(** [applyConfiguration]: the options handed to a new [ConfigureCommand].
    [command] and [args] are those of the server configuration of a
    STDIO flow. *)
Definition applyConfiguration (bearer : option string) (agents : list string)
    (mcpConfig : Command.Mcp.t) (mcp_command : option string)
    (mcp_args : option (list string)) (configDir : option string)
    (backup : option bool) : Command.Raw.t :=
  let transport := Command.Mcp.transport mcpConfig in
  let stdio_flow := match transport with stdio => true | _ => false end in
  {| Command.Raw.mcpServerEndpoint :=
       if truthy_str (Command.Mcp.httpUrl mcpConfig)
       then Command.Mcp.httpUrl mcpConfig else None;
     Command.Raw.bearer := bearer;
     Command.Raw.transport := Some transport;
     Command.Raw.name := Some (Command.Mcp.name mcpConfig);
     Command.Raw.interactive := Some false;
     Command.Raw.agents := Some (Command.AgentText (join "," agents));
     Command.Raw.configDir := configDir;
     Command.Raw.yes := Some true;
     Command.Raw.dryRun := None;
     Command.Raw.command := if stdio_flow then mcp_command else None;
     Command.Raw.cwd := None;
     Command.Raw.args := if stdio_flow then mcp_args else None;
     Command.Raw.env := None;
     Command.Raw.headers := None;
     Command.Raw.timeout := None;
     Command.Raw.backup := backup;
     Command.Raw.noInstall := None;
     Command.Raw.installManager := None;
     Command.Raw.quiet := None;
     Command.Raw.proxyRemoteUrl := None;
     Command.Raw.proxyTransport := None;
     Command.Raw.proxyBearer := None;
     Command.Raw.proxyHeader := None |}.

End Wizard.

(** ** The banner, [centerText] in [src/utils/banner] *)

Module Banner.

(** [' '.repeat(n)] *)
Fixpoint spaces (n : nat) : string :=
  match n with
  | O => ""
  | S n' => String " " (spaces n')
  end.

(** [width || process.stdout.columns || 80]: a width of 0 counts as
    missing. *)
Definition terminalWidth (columns width : option Z) : Z :=
  let truthy_num (n : option Z) :=
    match n with Some z => negb (z =? 0)%Z | None => false end in
  if truthy_num width then default 0%Z width
  else if truthy_num columns then default 0%Z columns
  else 80%Z.

(** [centerText]; [columns] is [process.stdout.columns]. *)
Definition centerText (columns : option Z) (text : string) (width : option Z) : string :=
  let terminalWidth := terminalWidth columns width in
  let padding := Z.max 0 ((terminalWidth - Z.of_nat (String.length text)) / 2) in
  spaces (Z.to_nat padding) ++ text.

End Banner.

(** ** Flat objects on the heap *)

Module Flat.
Import Chars Heap.

(** What [walk] leaves in a field of an object that holds no object or
    array: a string gives way to its redacted text. *)
Definition redacted_field (kv : string * hval) : string * hval :=
  (kv.1, match kv.2 with
         | HStr s => HStr (redact_field kv.1 s)
         | v => v
         end).

(** No field refers to an object or an array. *)
Definition flat (fields : list (string * hval)) : Prop :=
  Forall (λ kv, match kv.2 with HRef _ => False | _ => True end) fields.

(** [{ Authorization: 'Bearer abc123', url: 'https://example.com', n: 3 }]
    at location 0. *)
Definition flat_secret : heap :=
  {| cells := {[ 0 := HObject [("Authorization", HStr "Bearer abc123");
                                ("url", HStr "https://example.com");
                                ("retries", HNum 3)] ]};
     next := 1 |}.

End Flat.

(** * Part II: properties *)

(** ** Renderer *)

Module RenderSpec.
Import Render.

Lemma nonEmpty_Some {A} (o : option (gmap string A)) :
  truthy_ref (nonEmpty o) = true ↔ ∃ m, o = Some m ∧ m ≠ ∅.
Proof.
  destruct o as [m|]; simpl.
  - case_decide as Hlen; simpl.
    + split; [intros _|done]. exists m; split; [done|].
      intros ->. rewrite map_to_list_empty in Hlen. simpl in Hlen. lia.
    + split; [done|]. intros (m' & [= <-] & Hne). exfalso. apply Hlen.
      destruct (map_to_list m) as [|kv l] eqn:Hl; simpl; [|lia].
      by apply map_to_list_empty_iff in Hl.
  - split; [done|]. by intros (? & ? & _).
Qed.

Lemma lookup_field_if {A} (c : bool) (k k' : string) (v v' : A) :
  field_if c k v !! k' = Some v' ↔ c = true ∧ k = k' ∧ v = v'.
Proof.
  destruct c; simpl.
  - rewrite lookup_singleton_Some. tauto.
  - rewrite lookup_empty. split; [discriminate|]. intros (? & _); discriminate.
Qed.

Lemma lookup_spread {A} (a b : gmap string A) k v :
  spread a b !! k = Some v → b !! k = Some v ∨ a !! k = Some v.
Proof. unfold spread. rewrite lookup_union_Some_raw. tauto. Qed.
(** * NDVI pipeline of [Backend/main.py]: embedding and verified properties

    The numerical core of the backend is [compute_ndvi] (the per-pixel
    transform on two float32 band grids) and [calculate_statistics] (the
    four-band classification with its percentages).  Both are embedded
    here over the IEEE-754 specification of the standard library
    ([SpecFloat]): binary32 for the grids, binary64 for Python floats. *)

From Stdlib Require Import ZArith QArith Qpower Qabs Lia Lqa SpecFloat Bool.
From stdpp Require Import base option list gmap strings pretty.

Local Open Scope Z_scope.

(** ** Floating-point formats *)

(** An integer as an unrounded significand with exponent 0. *)
Definition SFraw (z : Z) : spec_float :=
  match z with
  | Z0 => S754_zero false
  | Zpos p => S754_finite false p 0
  | Zneg p => S754_finite true p 0
  end.

Definition SFis_nan (x : spec_float) : bool :=
  match x with S754_nan => true | _ => false end.

(** [np.isfinite]. *)
Definition SFis_finite (x : spec_float) : bool :=
  match x with S754_zero _ | S754_finite _ _ _ => true | _ => false end.

(** The rational denoted by a finite float. *)
Definition SF2Q (x : spec_float) : option Q :=
  match x with
  | S754_zero _ => Some 0%Q
  | S754_finite s m (Zneg p) => Some (Qmake (cond_Zopp s (Zpos m)) (2 ^ p)%positive)
  | S754_finite s m e => Some (Qmake (cond_Zopp s (Zpos m) * 2 ^ e) 1)
  | _ => None
  end.

(** [n / d] rounded to the nearest integer, ties to the even one
    ([d] positive, [n] non-negative). *)
Definition div_half_even (n d : Z) : Z :=
  let q := n / d in
  match 2 * (n mod d) ?= d with
  | Lt => q
  | Gt => q + 1
  | Eq => if Z.even q then q else q + 1
  end.

(** binary64: Python floats and [np.float64]. *)
Module F64.
Definition prec : Z := 53.
Definition emax : Z := 1024.
Definition valid (x : spec_float) : Prop := valid_binary prec emax x = true.
Definition mul := SFmul prec emax.
Definition div := SFdiv prec emax.

(** The correctly rounded quotient of two integers: a decimal literal
    [n / 10^k] as Python parses it. *)
Definition of_ratio (n d : Z) : spec_float := div (SFraw n) (SFraw d).
(** Conversion of an integer ([np.int64], [int]) to a double. *)
Definition of_int (z : Z) : spec_float := binary_normalize prec emax z 0 false.

(** Widening of a float32 to a double ([float(x)], exact). *)
Definition of_single (x : spec_float) : spec_float :=
  match x with
  | S754_finite s m e => binary_round prec emax s m e
  | _ => x
  end.

(** C [rint] in the default rounding mode. *)
Definition rint (x : spec_float) : spec_float :=
  match x with
  | S754_finite s m (Zneg p) =>
      match div_half_even (Zpos m) (2 ^ Zpos p) with
      | Zpos k => binary_round prec emax s k 0
      | _ => S754_zero s
      end
  | _ => x
  end.
End F64.

(** binary32: the dtype of the band grids and of the NDVI grid. *)
Module F32.
Definition prec : Z := 24.
Definition emax : Z := 128.
Definition valid (x : spec_float) : Prop := valid_binary prec emax x = true.
Definition add := SFadd prec emax.
Definition sub := SFsub prec emax.
Definition div := SFdiv prec emax.
Definition abs := SFabs.
(** [a > b], [a < b] and [a <= b]; all false on NaN. *)
Definition gtb (a b : spec_float) : bool := SFltb b a.
Definition ltb (a b : spec_float) : bool := SFltb a b.
Definition leb (a b : spec_float) : bool := SFleb a b.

[Aim of the task] Identify each line in the records above that contains the word "intros", and copy it out in full.

[Expected output]
    + split; [intros _|done]. exists m; split; [done|].
      intros ->. rewrite map_to_list_empty in Hlen. simpl in Hlen. lia.
    + split; [done|]. intros (m' & [= <-] & Hne). exfalso. apply Hlen.
  - split; [done|]. by intros (? & ? & _).
  - rewrite lookup_empty. split; [discriminate|]. intros (? & _); discriminate.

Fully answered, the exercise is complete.